COURT OF APPEALS OF VIRGINIA
Present: Judges Humphreys, McCullough and Decker
PUBLISHED
Argued at Norfolk, Virginia
KEVIN LAMONT MARTIN
OPINION BY
v. Record No. 0719-14-1 JUDGE STEPHEN R. McCULLOUGH
APRIL 28, 2015
COMMONWEALTH OF VIRGINIA
FROM THE CIRCUIT COURT OF THE CITY OF CHESAPEAKE
John E. Clarkson, Judge
A. Robinson Winn, Deputy Public Defender (Dalton L. Glass,
Assistant Public Defender; Office of the Public Defender, on brief),
for appellant.
Christopher P. Schandevel, Assistant Attorney General (Mark R.
Herring, Attorney General, on brief), for appellee.
Kevin Lamont Martin was convicted of possessing a firearm as a convicted felon. He was
sentenced to the mandatory minimum in prison because he previously had been convicted of a
“violent felony,” statutory burglary. The General Assembly did not classify statutory burglary as a
violent felony until after appellant was convicted of this offense. Martin argues that the “retroactive
recategorization” of his burglary conviction as a violent felony violates the Ex Post Facto Clause of
the Virginia and United States constitutions. Like the vast majority of courts to consider the issue,
we reject the argument and affirm.
BACKGROUND
Appellant was convicted of statutory burglary in Tazewell County in 1994. Code
§ 18.2-308.2(A), which was in place in 1994, prohibits any felon from possessing a firearm. The
offense is a Class 6 felony, punishable by a prison term of one to five years or, in the trier’s
discretion, confinement up to one year, a fine up to $2500, or both. Code §§ 18.2-308.2(A), -10(f).
On October 13, 1994, the General Assembly classified statutory burglary as a “violent felony”
under what is now Code § 17.1-805(C). See 1994 Va. Acts Spec. Sess. II chs. 1, 2. In 1999, the
General Assembly amended Code § 18.2-308.2(A) to impose a mandatory minimum sentence of
five years for any felon who possesses a firearm and who was previously convicted of a “violent
felony,” as defined in Code § 17.1-805. 1999 Va. Acts ch. 846.
The evidence established that on April 20, 2013, appellant, who was experiencing financial
difficulties, stole a firearm from a friend and sold it.
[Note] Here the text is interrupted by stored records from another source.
Lemma finish_spec r s f :
  log_wf (l_log s) (ldisk s) → cache (l_b s) [] [] (pins r (logged (l_log s)) 0) →
  is_header (dread (ldisk s) (lg_start (l_log s))) (logged (l_log s)) →
  log_disk (lg_start (l_log s)) (lg_size (l_log s)) (ldisk s) (ldisk s) f →
  wp (finish r)
     (λ _ s', env s s' ∧ l_log s' = set_n 0 (l_log s) ∧ idle s' ∧
        throughout (λ d, log_disk (lg_start (l_log s)) (lg_size (l_log s)) (ldisk s) d f) (ldisk s) (ldisk s') ∧
        ∀ m, is_data (lg_start (l_log s)) (lg_size (l_log s)) (ldisk s) m →
          lblk (l_b s') m = f m ∧ dread (ldisk s') m = f m) s.
Proof.
  intros W Hc Hhd Hld. unfold finish. eapply wp_step; [by apply install_trans_spec|]. intros _ s1 [I1 I2 I3 I4 I5 I6].
  set (g := l_log s) in *. assert (l_log s = g) as Eg by done. set (B := logged g) in *. set (start := lg_start g) in *.
  destruct (throughout_end _ _ _ I4) as (_ & O1 & S1). pose proof (wf_size W) as Hsz.
  destruct (set_n0_wf _ _ (log_wf_size _ _ _ S1 W)) as [W1 Hlg]. fold g in W1, Hlg.
  assert (pins r B (length B) = []) as Ep by (unfold pins; case_match; [by apply drop_all|done]). rewrite Ep in I3.
  apply wp_bind, wp_modify. rewrite I2. set (s1' := mkLst (l_b s1) (set_n 0 g)).
  eapply wp_mono; [apply (write_head_spec s1' []); [done|done|set_solver|unfold NBUF; simpl; lia]|].
  intros _ s2 ((E2 & L2 & h & Hh2 & D2 & F2) & C2). change (lg_start (l_log s1')) with start in *.
  change (logged (l_log s1')) with (logged (set_n 0 g)) in Hh2. rewrite Hlg in Hh2. destruct Hh2 as (Hh2 & Hn2 & HB2).
  assert (∀ m, m ≠ start → dread (ldisk s2) m = dread (ldisk s1) m) as Hd2.
  { intros m Hm. rewrite D2, dread_dwrite. by rewrite (proj2 (Z.eqb_neq _ _)). }
  assert (dread (ldisk s2) start = h) as Hs2 by (rewrite D2, dread_dwrite, Z.eqb_refl; done).
  assert (∀ m, is_data start (lg_size g) (ldisk s) m → dread (ldisk s2) m = f m) as Hfin.
  { intros m Hm. pose proof Hm as [Hmr Hreg]. unfold region in Hreg. rewrite Hd2 by lia.
    rewrite <- (ld_data Hld) by done. unfold recovered. fold g start. destruct Hhd as (_ & _ & ->).
    unfold redo. destruct (index_of m B) as [i|] eqn:Ei.
    - apply index_of_Some in Ei; [|apply (wf_trans W)]. apply I5; [by eapply lookup_lt_Some|done].
    - apply index_of_None in Ei. by apply O1. }
  split_and!; [by eapply env_trans|exact L2| | |].
  - assert (d_size (ldisk s2) = d_size (ldisk s1)) as S2 by (by rewrite D2).
    split; [rewrite L2; by eapply log_wf_size|done|by rewrite L2|]. rewrite L2. change (lg_start (l_log s1')) with start. by rewrite Hs2, Hn2.
  - eapply throughout_trans.
    + eapply throughout_mono; [|exact I4]. intros d Hd. eapply log_disk_only; [exact Hld| |apply (wf_trans W)|lia|exact Hd].
      by destruct Hhd as (_ & _ & ?).
    + rewrite D2. apply throughout_write.
      * eapply log_disk_only; [exact Hld| |apply (wf_trans W)|lia|done]. by destruct Hhd as (_ & _ & ?).
      * rewrite <- D2. apply log_disk_empty; [lia|rewrite D2; by simpl|by rewrite Hs2, Hn2| |done].
        intros n. by eapply cache_disk_len.
  - intros m Hm. split; [|by apply Hfin]. rewrite (clean_lblk _ _ _ _ _ C2) by set_solver. by apply Hfin.
Qed.

(** [commit] writes all the changed blocks or none, whenever a crash comes. *)
Record committed (s s' : lst) : Prop := {
  cm_env : env s s';
  cm_log : l_log s' = set_n 0 (l_log s);
  cm_idle : idle s';
  cm_atomic : throughout
    (atomic (lg_start (l_log s)) (lg_size (l_log s)) (ldisk s) (dread (ldisk s)) (lblk (l_b s))) (ldisk s) (ldisk s');
  cm_durable : ∀ m, is_data (lg_start (l_log s)) (lg_size (l_log s)) (ldisk s) m →
    lblk (l_b s') m = lblk (l_b s) m ∧ dread (ldisk s') m = lblk (l_b s) m
}.

Lemma commit_spec s :
  log_wf (l_log s) (ldisk s) → cache (l_b s) [] [] (logged (l_log s)) →
  hdr_n (dread (ldisk s) (lg_start (l_log s))) = 0 → wp commit (λ _ s', committed s s') s.
Proof.
  intros W Hc Hh. unfold commit. apply wp_bind, wp_gets. pose proof (logged_length _ _ W) as Hn.
  destruct (Z.ltb_spec 0 (lh_n (l_log s))) as [H0|H0].
  - change (wp (write_log ;; write_head ;; finish 0) (λ _ s', committed s s') s).
    assert (∀ (m1 m2 m3 : M lst unit) Q x, wp ((m1 ;; m2) ;; m3) Q x → wp (m1 ;; m2 ;; m3) Q x) as Hassoc.
    { intros m1 m2 m3 Q x. unfold wp, bind. by destruct (m1 x) as [[]| | |]. }
    apply Hassoc. eapply wp_step; [by apply commit_point_spec|]. intros _ s1 (E1 & L1 & C1 & Hd1 & T1 & N1).
    assert (d_size (ldisk s1) = d_size (ldisk s)) as S1 by apply N1.
    eapply wp_mono; [apply (finish_spec 0 s1 (lblk (l_b s)))|].
    { rewrite L1. by eapply log_wf_size. } { by rewrite L1. } { by rewrite L1. }
    { rewrite L1. destruct N1 as [N1 N2 [] N4 N5]. split; try done. split; try done; unfold is_data; rewrite ?S1; auto.
      unfold is_data. rewrite S1. auto. }
    rewrite L1. intros _ s2 (E2 & L2 & Id & T2 & F2). split; [by eapply env_trans|done|done| |].
    + eapply throughout_trans; [exact T1|]. eapply throughout_mono; [|exact T2]. intros d [D1 D2 [] D4 D5]. right.
      unfold is_data in *. rewrite S1 in *. split; try done.
    + intros m Hm. apply F2. unfold is_data. by rewrite S1.
  - apply wp_ret. assert (lh_n (l_log s) = 0) as En by (pose proof (wf_n W); lia).
    assert (logged (l_log s) = []) as El by (unfold logged; by rewrite En). rewrite El in Hc.
    assert (l_log s = set_n 0 (l_log s)) as Es by (rewrite <- En; by destruct (l_log s)).
    split; [done|done|by split| |].
    + apply throughout_refl. left. apply log_disk_empty; [pose proof (wf_size W); lia|done|done| |done].
      intros n. by eapply cache_disk_len.
    + intros m Hm. split; [done|]. symmetry. apply (clean_lblk _ _ _ _ _ Hc); set_solver.
Qed.

(** ** Recovery *)

(** The log as [initlog] places it, before the header has been read. *)
Record placed (g : log) (d : disk) : Prop := {
  pl_dev : lg_dev g = ROOTDEV;
  pl_start : 0 < lg_start g;
  pl_size : 1 < lg_size g <= LOGSIZE;
  pl_fits : lg_start g + lg_size g <= d_size d;
  pl_disk : d_size d < 2 ^ 31;
  pl_arr : length (lh_block g) = 30%nat
}.
Arguments pl_dev {_ _}. Arguments pl_start {_ _}. Arguments pl_size {_ _}. Arguments pl_fits {_ _}.
Arguments pl_disk {_ _}. Arguments pl_arr {_ _}.

Lemma set_block_no_run i v s :
  0 <= i < Z.of_nat (length (lh_block (l_log s))) →
  set_block_no i v s = Ok (tt, mkLst (l_b s) (set_blocks (<[Z.to_nat i := v]> (lh_block (l_log s))) (l_log s))).
Proof. intros Hi. unfold set_block_no. replace (_ && _) with true by lia. done. Qed.

(** The header, read. *)
Definition with_header (g : log) (n : Z) (bl : list Z) : log :=
  mkLog (lg_start g) (lg_size g) (lg_outstanding g) (lg_committing g) (lg_dev g) n bl.

Lemma read_head_spec s :
  placed (l_log s) (ldisk s) → cache (l_b s) [] [] [] →
  let h := dread (ldisk s) (lg_start (l_log s)) in
  0 <= hdr_n h <= 30 →
  wp read_head (λ _ s', cache (l_b s') [] [] [] ∧ env s s' ∧ ldisk s' = ldisk s ∧ (∀ m, lblk (l_b s') m = lblk (l_b s) m) ∧
    ∃ bl, length bl = 30%nat ∧ take (Z.to_nat (hdr_n h)) bl = hdr_blocks h ∧
      l_log s' = with_header (l_log s) (hdr_n h) bl) s.
Proof.
  intros W Hc h Hn. unfold read_head. apply wp_bind, wp_gets. set (g := l_log s) in *. set (start := lg_start g) in *.
  pose proof (pl_start W). pose proof (pl_size W). pose proof (pl_fits W). pose proof (pl_disk W).
  eapply wp_step; [apply (log_bread_cache start s [] [] []); [apply (pl_dev W)|done|set_solver|unfold start; lia|lia|right; unfold NBUF; simpl; lia]|].
  intros b s1 (C1 & E1 & L1 & D1 & F1). eapply wp_bind, log_bdata_cache; [exact C1|by left|].
  rewrite F1, (clean_lblk _ _ _ _ _ Hc) by set_solver. fold h. apply wp_bind, wp_modify. rewrite L1. fold (hdr_n h).
  eapply wp_step with (P := λ _ s2, l_b s2 = l_b s1 ∧ ∃ bl, length bl = 30%nat ∧
     take (Z.to_nat (hdr_n h)) bl = hdr_blocks h ∧ l_log s2 = with_header g (hdr_n h) bl).
  - apply (wp_for (λ k s2, l_b s2 = l_b s1 ∧ ∃ bl, length bl = 30%nat ∧
      take k bl = take k (hdr_blocks h) ∧ l_log s2 = with_header g (hdr_n h) bl)).
    + split; [done|]. exists (lh_block g). split_and!; [apply (pl_arr W)|done|done].
    + intros k s2 Hk (B2 & bl & Hbl & Ht & L2). replace (0 + Z.of_nat k * 1) with (Z.of_nat k) by lia.
      apply wp_bind. eapply wp_eq; [apply set_block_no_run; rewrite L2; simpl; lia|]. apply wp_ret. simpl. rewrite L2. simpl.
      split; [done|]. exists (<[Z.to_nat (Z.of_nat k) := get_i32 h (4 + 4 * Z.of_nat k)]> bl). rewrite Nat2Z.id, length_insert.
      assert (hdr_blocks h !! k = Some (hdr_block h (Z.of_nat k))) as Hlk.
      { unfold hdr_blocks. rewrite list_lookup_fmap, lookup_seqZ_lt by lia. done. }
      split_and!; [done| |done]. rewrite (take_S_r _ _ _ Hlk). unfold hdr_block.
      erewrite take_S_r by (apply list_lookup_insert_eq; lia). rewrite take_insert_ge by lia. by rewrite Ht.
    + intros s2 (B2 & bl & Hbl & Ht & L2). split; [done|]. exists bl. split_and!; [done| |done]. rewrite Ht.
      apply take_ge. unfold hdr_blocks. rewrite length_fmap, length_seqZ. lia.
  - intros _ s2 (B2 & bl & Hbl & Ht & L2).
    eapply wp_mono; [eapply (log_brelse_cache b start s2 [] []); [by rewrite B2|set_solver]|].
    intros _ s3 (C3 & E3 & L3 & D3 & F3). rewrite B2 in *.
    split_and!; [done| |congruence|by intros m; rewrite F3, F1|exists bl; split_and!; congruence].
    destruct E3 as [E3 E3']. unfold env in *. rewrite B2 in *. destruct E1 as [E1 E1']. split; [by rewrite E3|congruence].
Qed.

(** Recovery from a crash, even if there are crashes in the middle of it. *)
Record recovery (s s' : lst) (f : Z → block) : Prop := {
  rc_env : env s s';
  rc_idle : idle s';
  rc_log : ∃ bl, l_log s' = with_header (l_log s) 0 bl;
  rc_crash : throughout (λ d, log_disk (lg_start (l_log s)) (lg_size (l_log s)) (ldisk s) d f) (ldisk s) (ldisk s');
  rc_data : ∀ m, is_data (lg_start (l_log s)) (lg_size (l_log s)) (ldisk s) m →
    lblk (l_b s') m = f m ∧ dread (ldisk s') m = f m
}.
He later reimbursed his friend $400 to make up
for the loss of the stolen gun.
Appellant was charged with larceny as well as possession of a firearm by a convicted felon.
At sentencing, he argued that the Ex Post Facto Clause precluded him from being punished in 2013
as someone previously convicted of a violent felony when the felony in question was not classified
as violent at the time of his conviction, in 1994. The trial court found the Ex Post Facto Clause
inapplicable and imposed the mandatory five-year term. The court also convicted appellant of two
larcenies, but those convictions are not at issue in this appeal.
ANALYSIS
Whether a law violates the Ex Post Facto Clause is a question of law that we review de novo
on appeal. Shivaee v. Commonwealth, 270 Va. 112, 119, 613 S.E.2d 570, 574 (2005).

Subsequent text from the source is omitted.